Die Gleichwertigkeit aller Gläubigen ist spätestens seit Paulus bekannt

Da halte ich mich lieber an den Katechismus der Katholischen Kirche, der weit umfassender formuliert: „Zu dieser katholischen Einheit des Gottesvolkes ... sind alle Menschen berufen. Auf verschiedene Weise gehören ihr zu oder sind ihr zugeordnet die katholischen Gläubigen, die anderen an Christus Glaubenden und schließlich alle Menschen überhaupt, die durch die Gnade Gottes zum Heile berufen sind” (Lumen gentium 13, Katechismus der Katholischen Kirche 836).

Ein zweites: Die Formulierungen, die im „Kirchenvolks-Begehren” verwendet werden, sind schlicht irreführend beziehungsweise gehen sie von falschen Voraussetzungen aus. Gleich zu Beginn wird als'Ziel der Aufbau einer geschwisterlichen Kirche genannt - aber diese muß nicht erst aufgebaut werden von irgendeiner Menschengruppe, sie existiert, seit sie von Christus gegründet wurde. Wenn wir alle Kinder Gottes sind, dann sind wir wohl auch Geschwister. Auch die Gleichwertigkeit aller Gläubigen ist spätestens seit

Paulus bekannt: „Verschiedene Gnadengaben gibt es, aber nur den einen Geist, der sie alle verleiht, verschiedene Dienste, aber nur den einen Herrn”. (1 Kor 12).
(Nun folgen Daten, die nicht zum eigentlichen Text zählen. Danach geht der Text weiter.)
(** ** Commit or nothing *)

(** X20. Each of the five functions that write either returns normally,
    and then the session holds nothing uncommitted (what an earlier failed
    call had left in the open transaction is committed with it), or
    raises, and then the committed store is the one of before the call. *)
Theorem writes_settle (s : Session) :
  settles add_sample_data s
  /\ (forall title genre duration release_date,
        settles (add_movie_orm title genre duration release_date) s)
  /\ (forall movie_id title genre duration release_date,
        settles (update_movie_orm movie_id title genre duration release_date) s)
  /\ (forall movie_id, settles (delete_movie_orm movie_id) s)
  /\ (forall movie_id room_ids,
        settles (update_movie_rooms movie_id room_ids) s).
Proof.
  split; [| split; [| split; [| split]]].
  - destruct (add_sample_data s) as [s' [[] | e]] eqn:H.
    + left. exists tt. rewrite H. split; [reflexivity |].
      now apply add_sample_data_returns in H.
    + right. exists e. rewrite H. split; [reflexivity |]. simpl.
      destruct s as [c [ms rs sh ass]].
      revert H.
      unfold add_sample_data, bind, read, flushing, commit, insert_room,
        insert_movie, insert_association, raise, ret, get_room.
      destruct rs as [| r rs]; destruct ms as [| m ms]; cbn [current committed
        Rooms Movies movie_room_association hd_error with_Rooms with_Movies
        with_association app fst snd].
      * cbn. destruct (existsb _ ass); intros [= <- _]; reflexivity.
      * intros [=].
      * destruct (find _ (r :: rs)) as [r1 |]; cbn;
          [destruct (existsb _ ass) |]; intros [= <- _]; reflexivity.
      * intros [=].
  - intros t g n r. left. eexists. split; reflexivity.
  - intros movie_id t g n r. unfold settles, update_movie_orm, bind, read.
    destruct (get_movie movie_id (current s)) as [m |]; simpl.
    + left. eexists. split; reflexivity.
    + right. eexists. split; reflexivity.
  - intros movie_id.
    destruct (in_dec Z.eq_dec movie_id
                (map Movie.movie_id (Movies (current s)))) as [Hin | Hout].
    + destruct (delete_movie_orm_result s movie_id Hin)
        as [s' [Hdel [Hcommit _]]].
      left. exists tt. rewrite Hdel. auto.
    + right. exists UnmappedInstanceError.
      unfold delete_movie_orm, bind, read.
      apply find_key_None in Hout. unfold get_movie. rewrite Hout.
      split; reflexivity.
  - intros movie_id room_ids.
    destruct (update_movie_rooms movie_id room_ids s) as [s' [[] | e]] eqn:H.
    + left. exists tt. rewrite H. split; [reflexivity |]. simpl.
      revert H. unfold update_movie_rooms. unfold bind at 1.
      unfold delete_association_of_movie, modify. unfold bind at 1.
      match goal with
      | |- context [for_each room_ids ?f ?s0] =>
          destruct (for_each room_ids f s0) as [s1 [[] | e1]]
      end; [| discriminate].
      intros [= <-]. reflexivity.
    + right. exists e. rewrite H. split; [reflexivity |]. simpl.
      apply update_movie_rooms_raises in H.
      destruct H as [_ [done [r [rest [_ [_ ->]]]]]]. reflexivity.
Qed.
Was die Gleichberechtigung der Frau anlangt, so ist diese weitgehend realisiert: „Indem Gott den Menschen ,als Mann und Frau' erschuf, schenkte er dem Mann und der Frau in gleicher Weise personale Würde” (Familiaris consortio 22). Pastoralassistentinnen, Professorinnen, Frauen als Katechisten, Religionslehrerinnen, Gottesdienstlei -terinnen, Kommunionspenderinnen, Lektorinnen, Ministrantinnen, weibliche Angehörige der Pfarrgemeinderäte undsoweiter gibt es in so gut wie jeder Diözese.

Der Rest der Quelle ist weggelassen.